* **About this task**
Where the string "arithmetic" occurs in a line of the data below, that line should be copied.

*** Opening Given entries ***

(** The event built from a timestamp: [ts // 1_000_000_000] and
    [ts % 1_000_000_000] (Python's floor division and modulo). *)
Definition event_of (ts_ns : Z) : _SimEvent :=
  mkEvent (ts_ns / 1000000000) (ts_ns mod 1000000000).

(** [event_read]: the earliest pending timestamp leaves the queue; on an
    empty queue the event is made from the clock reading [now]. *)
Definition event_read (now : Z) (s : EdgeScheduler)
    : _SimEvent * EdgeScheduler :=
  match pending s with
  | ts_ns :: rest => (event_of ts_ns, mkSched rest (is_shutdown s))
  | [] => (event_of now, s)
  end.

(** [shutdown]. *)
Definition shutdown (s : EdgeScheduler) : EdgeScheduler :=
  mkSched (pending s) true.

(** [schedule_edge_at] for each timestamp of a list, in order. *)
Definition schedule_all (tss : list Z) (s : EdgeScheduler) : EdgeScheduler :=
  fold_left (fun acc ts => schedule_edge_at ts acc) tss s.

(** [event_read] once per clock reading of a list: the events read and
    the scheduler afterwards. *)
Fixpoint read_all (nows : list Z) (s : EdgeScheduler)
    : list _SimEvent * EdgeScheduler :=
  match nows with
  | [] => ([], s)
  | now :: rest =>
      let (ev, s1) := event_read now s in
      let (evs, s2) := read_all rest s1 in
      (ev :: evs, s2)
  end.

(** *** Notions used to state the properties *)

(** The timestamp an event stands for. *)
Definition event_ns (ev : _SimEvent) : Z := sec ev * 1000000000 + nsec ev.

(** The clock readings of the [set_value] calls that see a 0-to-1
    transition, for calls given as (value, clock reading) after level
    [prev]. *)
Fixpoint rising_nows (prev : Z) (calls : list (Z * Z)) : list Z :=
  match calls with
  | [] => []
  | (value, now) :: rest =>
      if (prev =? 0) && (normalize value =? 1)
      then now :: rising_nows (normalize value) rest
      else rising_nows (normalize value) rest
  end.

End SimRead.

(** ** CSV output ([latency_meter.py], the end of [main]) *)

Module Csv.
Import Pairing.

(** [str(n)] of an integer: its decimal numeral, with a minus sign when
    negative. *)
Definition py_str (z : Z) : string := NilZero.string_of_int (Z.to_int z).

(** The field written for [x if x is not None else ""]. *)
Definition field (x : option Z) : string :=
  match x with
  | Some z => py_str z
  | None => EmptyString
  end.

(** The rows handed to [csv.writer]: the header, then one row per sample. *)
Definition header : list string :=
  ["ts_send_ns"; "ts_edge_ns"; "dt_ns"]%string.

Definition row (s : Sample) : list string :=
  [py_str (ts_send s); field (ts_edge s); field (dt_ns s)].

Definition csv_rows (samples : list Sample) : list (list string) :=
  header :: map row samples.

(** *** Notions used to state the properties *)

(** The value a field holds when read as a decimal numeral. *)
Definition decimal_value (s : string) : option Z :=
  option_map Z.of_int (NilZero.int_of_string s).

(** The [dt_ns] column of the data rows. *)
Definition dt_column (rows : list (list string)) : list string :=
  map (fun r => nth 2 r EmptyString) (tl rows).

End Csv.

(* ================================================================== *)
(** * Part II: properties *)
(* ================================================================== *)

(** ** Statistics engine *)

Module StatsFacts.
Import Stats.
(** * GenericTree: a heap model of the pointer-based multi-way tree

    A shallow embedding of [GenericTree.h].  Nodes live in a heap keyed by
    addresses; a [TreeNode*] is an [option positive] ([None] is [nullptr]).
    Dereferencing an address that is not allocated, or releasing it twice,
    is undefined behaviour in C++ and is the outcome [Fault] here.  The
    loops of the source are driven by a fuel counter: they terminate on
    tree-shaped heaps, which is proved, and run out of fuel on cyclic
    ones. *)

From Stdlib Require Import String Ascii ZArith.
From stdpp Require Import gmap strings list fin_maps pretty.

Local Open Scope string_scope.
Local Open Scope list_scope.
Local Open Scope stdpp_scope.
Local Open Scope nat_scope.

Abbreviation addr := positive (only parsing).

(** [std::endl] as seen by the stream's contents: a line feed. *)
Definition endl : string := String "010"%char "".

(** The messages carried by the [std::runtime_error]s of the source. *)
Definition ERR_ROOT_EXISTS : string :=
  "Tried to createRoot when root already exists".
Definition ERR_CROSS_TREE : string :=
  "Tried to delete a node from a different tree".
Definition ERR_NOT_LISTED : string :=
  "Target node to delete was not listed as a child of its parent".
Definition ERR_QUEUED_NULL : string :=
  "Error: Compression exploration queued a null pointer".
Definition ERR_CLEAR : string :=
  "clear() detected that deleteSubtree() had not reset rootNodePtr".

(** The tree object itself: the debug switch and the root pointer. *)
Record GenericTree : Type := mkTree {
  showDebugMessages : bool;
  rootNodePtr : option addr
}.

Section WithData.

Context {T : Type}.
(** [operator<<] of the element type. *)
Variable show : T → string.

Record TreeNode : Type := mkNode {
  parentPtr : option addr;
  childrenPtrs : list (option addr);
  data : T
}.

(** The process state the methods act on: the free store, what has been
    written to [std::cerr], and (ghost) the sequence of [delete] calls. *)
Record world : Type := mkWorld {
  heap : gmap addr TreeNode;
  cerr : string;
  released : list addr
}.

(** A tree object together with the world it lives in. *)
Record state : Type := mkState {
  self : GenericTree;
  mem : world
}.

Inductive outcome (A : Type) : Type :=
| Ok (x : A)
| Throw (what : string) (s : state)
| Fault
| OutOfFuel.
Global Arguments Ok {A} x.
Global Arguments Throw {A} what s.
Global Arguments Fault {A}.
Global Arguments OutOfFuel {A}.

(** Sequencing: anything but [Ok] ends the call. *)
Global Instance outcome_ret : MRet outcome := λ A x, Ok x.
Global Instance outcome_bind : MBind outcome := λ A B k o,
  match o with
  | Ok x => k x
  | Throw e s => Throw e s
  | Fault => Fault
  | OutOfFuel => OutOfFuel
  end.

(** Dereferencing a node pointer. *)
Definition load (h : gmap addr TreeNode) (a : addr) : outcome TreeNode :=
  match h !! a with
  | Some n => Ok n
  | None => Fault
  end.

Definition set_heap (h : gmap addr TreeNode) (w : world) : world :=
  {| heap := h; cerr := cerr w; released := released w |}.
Definition put_cerr (msg : string) (w : world) : world :=
  {| heap := heap w; cerr := cerr w +:+ msg; released := released w |}.
Definition set_children (cs : list (option addr)) (n : TreeNode) : TreeNode :=
  {| parentPtr := parentPtr n; childrenPtrs := cs; data := data n |}.
Definition set_root (r : option addr) (t : GenericTree) : GenericTree :=
  {| showDebugMessages := showDebugMessages t; rootNodePtr := r |}.

(** [new TreeNode(dataArg)]: the allocator picks the address of the new
    node.  All that the facts below assume of it is that the address it
    picks is not allocated. *)
Variable alloc : gmap addr TreeNode → addr.

(** ** Construction *)

Definition GenericTree_default : GenericTree :=
  {| showDebugMessages := false; rootNodePtr := None |}.

Definition getRootPtr (this : GenericTree) : option addr := rootNodePtr this.

Definition createRoot (rootData : T) (s : state) : outcome (addr * state) :=
  match rootNodePtr (self s) with
  | Some _ =>
      Throw ERR_ROOT_EXISTS
        {| self := self s; mem := put_cerr (ERR_ROOT_EXISTS +:+ endl) (mem s) |}
  | None =>
      let p := alloc (heap (mem s)) in
      let n := {| parentPtr := None; childrenPtrs := []; data := rootData |} in
      Ok (p, {| self := set_root (Some p) (self s);
                mem := set_heap (<[p := n]> (heap (mem s))) (mem s) |})
  end.

(** [GenericTree(const T& rootData)] in a given world. *)
Definition GenericTree_with_root (rootData : T) (w : world) : outcome state :=
  '(_, s) ← createRoot rootData {| self := GenericTree_default; mem := w |};
  Ok s.

(** [TreeNode::addChild]; [this] is the receiver's address. *)
Definition addChild (this : addr) (childData : T) (w : world)
  : outcome (addr * world) :=
  me ← load (heap w) this;
  let newChildPtr := alloc (heap w) in
  let n := {| parentPtr := Some this; childrenPtrs := []; data := childData |} in
  Ok (newChildPtr,
      set_heap (<[this := set_children (childrenPtrs me ++ [Some newChildPtr]) me]>
                  (<[newChildPtr := n]> (heap w))) w).

(** ** Subtree deletion *)

(** The ownership check: follow [parentPtr] to the node that has none. *)
Fixpoint walkBack (fuel : nat) (h : gmap addr TreeNode) (walk : addr)
  : outcome addr :=
  n ← load h walk;
  match parentPtr n with
  | None => Ok walk
  | Some p =>
      match fuel with
      | O => OutOfFuel
      | S fuel' => walkBack fuel' h p
      end
  end.

(** The search through the parent's children: the first entry equal to the
    target becomes [nullptr] and the loop stops; the flag tells whether the
    target was found. *)
Fixpoint detach (target : addr) (cs : list (option addr))
  : list (option addr) * bool :=
  match cs with
  | [] => ([], false)
  | currentChildPtr :: rest =>
      if decide (currentChildPtr = Some target) then (None :: rest, true)
      else let '(rest', found) := detach target rest in
           (currentChildPtr :: rest', found)
  end.

(** What the debug traces and the diagram print for a node pointer. *)
Definition node_line (h : gmap addr TreeNode) (curNode : option addr)
  : outcome string :=
  match curNode with
  | None => Ok ("[null]" +:+ endl)
  | Some a => n ← load h a; Ok (show (data n) +:+ endl)
  end.

(** Pushing every child pointer, first to last, on a stack whose top is the
    head of the list. *)
Definition push_all (cs : list (option addr)) (stack : list (option addr))
  : list (option addr) :=
  foldl (λ st childPtr, childPtr :: st) stack cs.
(** * SpriteFXPipeline: the sprite-effects compositor of the renderer

    A shallow embedding of [src/renderer/webgl/pipelines/SpriteFXPipeline.js]:
    the render-target ladder built by [boot], the lookup [getSpriteTarget]
    and its siblings, the six-vertex quad buffer ([onResize], [setUVs],
    [setTargetUVs], [resetUVs]) and the draw passes ([batchQuad],
    [copySprite], [drawToGame], [bindAndDraw]).  The module [FlappyBird]
    embeds the score kept by [src/flappybird.js].

    Conventions.
    - A JavaScript number is a rational of [Q]; arithmetic on it is exact
      (binary64 rounding, NaN and the infinities of the arithmetic are left
      out).  Integer-valued quantities (viewport sizes, the frame increment,
      array indices, bucket numbers) are in [Z].
    - The one narrowing conversion of the file, the store into the
      [Float32Array] view of the quad buffer, is written out: [toFloat32]
      rounds to the nearest binary32 value, ties to even.
    - The pipeline object is the record [Pipeline]; a method is a computation
      of the monad [M], which threads the pipeline and may end in a
      [TypeError] (a property read on [null] or [undefined]).
    - The WebGL context is represented by the list of commands issued so far. *)

From Stdlib Require Import ZArith QArith Qround Qabs Qpower Qminmax Lia List String Bool.
From stdpp Require Import base list pretty.

Open Scope Z_scope.

(** ** Numbers *)

(** [2 ^ e] for an integer exponent of either sign. *)
Definition pow2 (e : Z) : Q := Qpower 2 e.

(** The exponent [e] with [2 ^ e <= a < 2 ^ (e + 1)], for [a > 0]. *)
Definition ilog2 (a : Q) : Z :=
  let c := Z.log2 (Qnum a) - Z.log2 (Zpos (Qden a)) in
  if Qle_bool (pow2 c) a then c else c - 1.

(** Rounding to the nearest integer, a tie going to the even neighbour. *)
Definition roundTiesToEven (s : Q) : Z :=
  let f := Qfloor s in
  match Qcompare (s - inject_Z f)%Q (1 # 2)%Q with
  | Lt => f
  | Gt => f + 1
  | Eq => if Z.even f then f else f + 1
  end.

(** An element of a [Float32Array]: a binary32 value, finite or infinite. *)
Inductive float32 : Type :=
| F32 (q : Q)
| F32inf (negative : bool).

(** The conversion a [Float32Array] applies on a store: 24 bits of
    significand, exponents from -126 (subnormals below) to 127, overflow to
    an infinity.  Finite results are kept in lowest terms. *)
Definition toFloat32 (x : Q) : float32 :=
  let q := Qred x in
  if Qeq_bool q 0 then F32 0
  else
    let a := Qabs q in
    let ulp := pow2 (Z.max (ilog2 a) (-126) - 23) in
    let r := (inject_Z (roundTiesToEven (a / ulp)) * ulp)%Q in
    let negative := Qnum q <? 0 in
    if Qle_bool (pow2 128) r then F32inf negative
    else F32 (Qred (if negative then (- r)%Q else r)).

(** [holds c x]: reading the cell [c] gives exactly the number [x]. *)
Definition holds (c : float32) (x : Q) : Prop :=
  match c with
  | F32 q => q == x
  | F32inf _ => False
  end.

(** A number a [Float32Array] stores without change. *)
Definition isFloat32 (x : Q) : Prop := holds (toFloat32 x) x.

(** [Math.min] and [Math.max] of four numbers, as [batchQuad] calls them. *)
Definition min4 (a b c d : Q) : Q := Qmin (Qmin (Qmin a b) c) d.
Definition max4 (a b c d : Q) : Q := Qmax (Qmax (Qmax a b) c) d.

(** Modelled from the spec: [SnapCeil] (math/snap/SnapCeil.js) is not among
    the sources.  The call [SnapCeil(value, gap, 0, true)] yields the bucket
    number, the ceiling of [value / gap]. *)
Definition SnapCeil (value gap : Q) : Z := Qceiling (value / gap).

(** [array[i]] for an integer [i]: [undefined] outside the array. *)
Definition item {A : Type} (l : list A) (i : Z) : option A :=
  if i <? 0 then None else l !! Z.to_nat i.

(** ** The host engine's objects *)

(** Modelled from the spec: renderer/BlendModes.js is not among the sources.
    The blend modes of the renderer; [ERASE] is the subtractive mode
    [copySprite] switches to for the duration of a draw. *)
Inductive BlendMode : Type :=
| NORMAL
| ADD
| MULTIPLY
| SCREEN
| ERASE
| OtherBlendMode (id : Z).
(** * ACP web UI: the per-session protocol state machine of [App.tsx]

    A shallow embedding of [web-ui/src/App.tsx] (the [WsManager] class and the
    handlers of the [App] component) and of the records of the types module,
    followed by the properties of the connection manager, the stream
    aggregator and the permission coordinator.

    Conventions of the embedding:
    - React state ([sessions], [activeId], [pendingPermission]) and the
      private maps of [WsManager] are the fields of one record, [World];
      a functional state update [setSessions (prev => ...)] is applied at once.
    - A [WebSocket] is an object of the browser: the world holds them in
      [heap], and the manager's map, the displayed permission request and the
      event handlers refer to them by index, so that aliasing is kept.
    - [Date.now ()] and [Math.random ()] read an oracle held in the world
      ([Date_now], [Math_random]), one draw per call. *)

From Stdlib Require Import String Ascii List NArith Bool DecimalString.
From stdpp Require Import base option list strings gmap.
Import ListNotations.

Local Open Scope string_scope.

(** ** JavaScript values used by the code *)

(** [x === y] on strings. *)
Definition str_eq (a b : string) : bool := String.eqb a b.

(** Truthiness of a [string | undefined] value: [undefined] and the empty
    string are falsy. *)
Definition truthy (o : option string) : bool :=
  match o with
  | Some s => negb (str_eq s "")
  | None => false
  end.

(** [a || b] on [string | undefined] values. *)
Definition js_or (a b : option string) : option string :=
  if truthy a then a else b.

(** [a === b] on [string | undefined] values. *)
Definition opt_str_eq (a b : option string) : bool :=
  match a, b with
  | Some x, Some y => str_eq x y
  | None, None => true
  | _, _ => false
  end.

(** [unknown] payloads are kept as their JSON text. *)
Definition unknown := string.

(** ** The types module *)

Record ToolCall := {
  tc_title : string;
  tc_description : option string;
  tc_input : option unknown;
  tc_name : option string
}.

Record PermissionOption := {
  po_title : string;
  po_description : option string
}.

(** [toolCall] is read with [?.] by the code, hence optional here. *)
Record PermissionRequest := {
  requestId : string;
  pr_sessionId : string;
  options : list PermissionOption;
  pr_toolCall : option ToolCall
}.

Record AgentInfo := { ai_name : string; ai_version : string }.

Record ModelState := {
  selected : option string;
  available : option (list string)
}.

Inductive MessageRole := user | assistant | tool | system.

Inductive ToolStatus := pending | allowed | denied | cancelled.

Definition ToolStatus_eqb (a b : ToolStatus) : bool :=
  match a, b with
  | pending, pending | allowed, allowed
  | denied, denied | cancelled, cancelled => true
  | _, _ => false
  end.

Record MsgToolCall := { title : string; input : option unknown }.

Record ToolResult := { tr_status : ToolStatus; output : option string }.

Module ChatMessage.
Record t := {
  id : string;
  role : MessageRole;
  content : string;
  timestamp : N;
  toolCall : option MsgToolCall;
  toolResult : option ToolResult;
  isThinking : option bool;
  stopReason : option string
}.

(** [{ ...m, content: c }] *)
Definition with_content (c : string) (m : t) : t :=
  {| id := id m; role := role m; content := c; timestamp := timestamp m;
     toolCall := toolCall m; toolResult := toolResult m;
     isThinking := isThinking m; stopReason := stopReason m |}.
(** [fetchEventDetails], run by the effect of a render whose state was
    [snap]: the [companyDisabled] read in the [catch] block is the one of
    that render. *)
Definition fetchEventDetails (p : Props) (snap : PageState) (reply : Listing)
  : Eff.t unit :=
  Eff.tryCatchFinally
    (Eff.call (setLoading true) ;;
     response <- Eff.await reply ;;
     Eff.when (negb (ok response))
       (Eff.when (status response =? 403)%Z
          (Eff.call (setCompanyDisabled true) ;;
           Eff.throw (Error "Company is disabled")) ;;
        Eff.throw (Error "Failed to fetch event details")) ;;
     events <- Eff.await (json response) ;;
     match findEvent (eventId p) events with
     | None => Eff.throw (Error "Event not found")
     | Some foundEvent =>
         Eff.call (setEvent foundEvent) ;;
         Eff.when (isDisabled (Event.status foundEvent))
           (Eff.call (setEventDisabled true)) ;;
         Eff.when (isDisabled (Event.companyStatus foundEvent))
           (Eff.call (setCompanyDisabled true))
     end)
    (fun _ =>
       Eff.when (negb (companyDisabled snap))
         (Eff.call (setError "Event not found or no longer available")))
    (Eff.call (setLoading false)).

(** One run of the effect. *)
Definition runEffect (p : Props) (reply : Listing) (st : PageState) : PageState :=
  applyUpdates (Eff.calls (fetchEventDetails p st reply)) st.

(** [useEffect(..., [companyName, eventId, companyDisabled])] from the first
    render: the effect runs once, and once more when its run has changed
    [companyDisabled]; [first] and [second] are what the listing endpoint
    answers to the two requests. *)
Definition load (p : Props) (first second : Listing) : PageState :=
  let st1 := runEffect p first initialState in
  if Bool.eqb (companyDisabled st1) (companyDisabled initialState) then st1
  else runEffect p second st1.

(** ** Event handlers *)

(** A call of an event handler either returns after its setter calls, or
    issues the registration request and goes on when the request settles. *)
Inductive Outcome : Type :=
| Returned (calls : list Update)
| Awaiting (calls : list Update) (request : Request)
    (settled : Registered -> list Update).

(** The setter calls made before the handler returns or awaits. *)
Definition callsOf (o : Outcome) : list Update :=
  match o with
  | Returned calls => calls
  | Awaiting calls _ _ => calls
  end.

(** The network call of the handler, if it makes one. *)
Definition requestOf (o : Outcome) : option Request :=
  match o with
  | Returned _ => None
  | Awaiting _ request _ => Some request
  end.

(** The setter calls made once the request has settled. *)
Definition settledOf (o : Outcome) (reply : Registered) : list Update :=
  match o with
  | Returned _ => []
  | Awaiting _ _ settled => settled reply
  end.

(** ** The change handler (page.tsx, lines 143-155) *)

Definition handleChange (name value : string) : Outcome :=
  let errorMessage := validateField name value in
  Returned
    [ setFormData (fun prev => <[name := value]> prev);
      setFormErrors (fun prev => <[name := errorMessage]> prev) ].

(** ** The submit handler (page.tsx, lines 157-237) *)

(** The body of the [forEach] over [Object.entries(formData)]: the
    accumulator is the pair of [errors] and [hasErrors]. *)
Definition validateEntry (key value : string) (acc : gmap string string * bool)
  : gmap string string * bool :=
  if String.eqb key "gender" || String.eqb key "status" then acc
  else
    let error := validateField key value in
    if negb (String.eqb error "") then (<[key := error]> (fst acc), true)
    else acc.

Definition validateAll (formData : gmap string string) : gmap string string * bool :=
  map_fold validateEntry (∅, false) formData.

(** [{ companyName, eventName: event.id, ...formData }] *)
Definition registrationBody (p : Props) (event : Event.t)
    (formData : gmap string string) : gmap string string :=
  formData ∪ <["eventName" := Event.id event]> (<["companyName" := companyName p]> ∅).
(** * Verification of the NginxCluster reconciler

    A shallow embedding of [controllers/nginxcluster_controller.go] and of
    the part of [api/v1/nginxcluster_types.go] it reads, together with the
    properties of one reconciliation pass.

    Layout:
    - [SHA256]: the digest behind [calculateConfigHash] (FIPS 180-4);
    - the Kubernetes objects the controller touches, as records;
    - the API client as a state monad over a [World] (typed object store,
      clock, fault schedule, call trace) with a panic outcome for Go's
      nil-map writes and nil-pointer dereferences;
    - [Reconcile] and its builders, transcribed statement by statement;
    - the properties. *)

From Stdlib Require Import ZArith Ascii String List.
From stdpp Require Import gmap strings list fin_maps.

Local Open Scope string_scope.
Local Open Scope list_scope.
Local Open Scope Z_scope.

(* ===================================================================== *)
(** ** crypto/sha256 *)
(* ===================================================================== *)

Module SHA256.

(** 32-bit words are integers in [0, 2^32); every operation that can
    leave the range is reduced explicitly. *)
Definition mask32 : Z := 0xFFFFFFFF.
Definition add32 (x y : Z) : Z := (x + y) mod 2 ^ 32.
Definition not32 (x : Z) : Z := Z.lxor x mask32.
Definition rotr (n x : Z) : Z :=
  Z.lor (Z.shiftr x n) (Z.land (Z.shiftl x (32 - n)) mask32).
Definition shr (n x : Z) : Z := Z.shiftr x n.

Definition Ch (x y z : Z) : Z := Z.lxor (Z.land x y) (Z.land (not32 x) z).
Definition Maj (x y z : Z) : Z :=
  Z.lxor (Z.lxor (Z.land x y) (Z.land x z)) (Z.land y z).
Definition bsig0 (x : Z) : Z := Z.lxor (Z.lxor (rotr 2 x) (rotr 13 x)) (rotr 22 x).
Definition bsig1 (x : Z) : Z := Z.lxor (Z.lxor (rotr 6 x) (rotr 11 x)) (rotr 25 x).
Definition ssig0 (x : Z) : Z := Z.lxor (Z.lxor (rotr 7 x) (rotr 18 x)) (shr 3 x).
Definition ssig1 (x : Z) : Z := Z.lxor (Z.lxor (rotr 17 x) (rotr 19 x)) (shr 10 x).

(** The round constants are the first 32 bits of the fractional parts of
    the cube roots of the first 64 primes (FIPS 180-4, section 4.2.2):
    0x428a2f98 for 2, 0x71374491 for 3, ..., 0xc67178f2 for 311. *)
Definition is_prime (n : Z) : bool :=
  forallb (fun d => negb (n mod Z.of_nat d =? 0)) (seq 2 (Z.to_nat n - 2)).

Definition primes : list Z := List.filter is_prime (map Z.of_nat (seq 2 310)).

(** The largest [r' >= r] with [r'^3 <= n], setting the bits below [2^i]
    from the top down. *)
Fixpoint cbrt_bits (i : nat) (n r : Z) : Z :=
  match i with
  | O => r
  | S i' =>
      let r' := r + 2 ^ Z.of_nat i' in
      cbrt_bits i' n (if r' * r' * r' <=? n then r' else r)
  end.

Definition frac_cbrt32 (p : Z) : Z := cbrt_bits 36 (p * 2 ^ 96) 0 mod 2 ^ 32.

Definition K : list Z := Eval vm_compute in map frac_cbrt32 primes.

(** The eight working variables / chaining values. *)
Record regs := Regs { ra : Z; rb : Z; rc : Z; rd : Z; re : Z; rf : Z; rg : Z; rh : Z }.

Definition H0 : regs :=
  Regs 0x6a09e667 0xbb67ae85 0x3c6ef372 0xa54ff53a
       0x510e527f 0x9b05688c 0x1f83d9ab 0x5be0cd19.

*** Closing Given entries ***

* **Reply to the exercise**
    - A JavaScript number is a rational of [Q]; arithmetic on it is exact
      (binary64 rounding, NaN and the infinities of the arithmetic are left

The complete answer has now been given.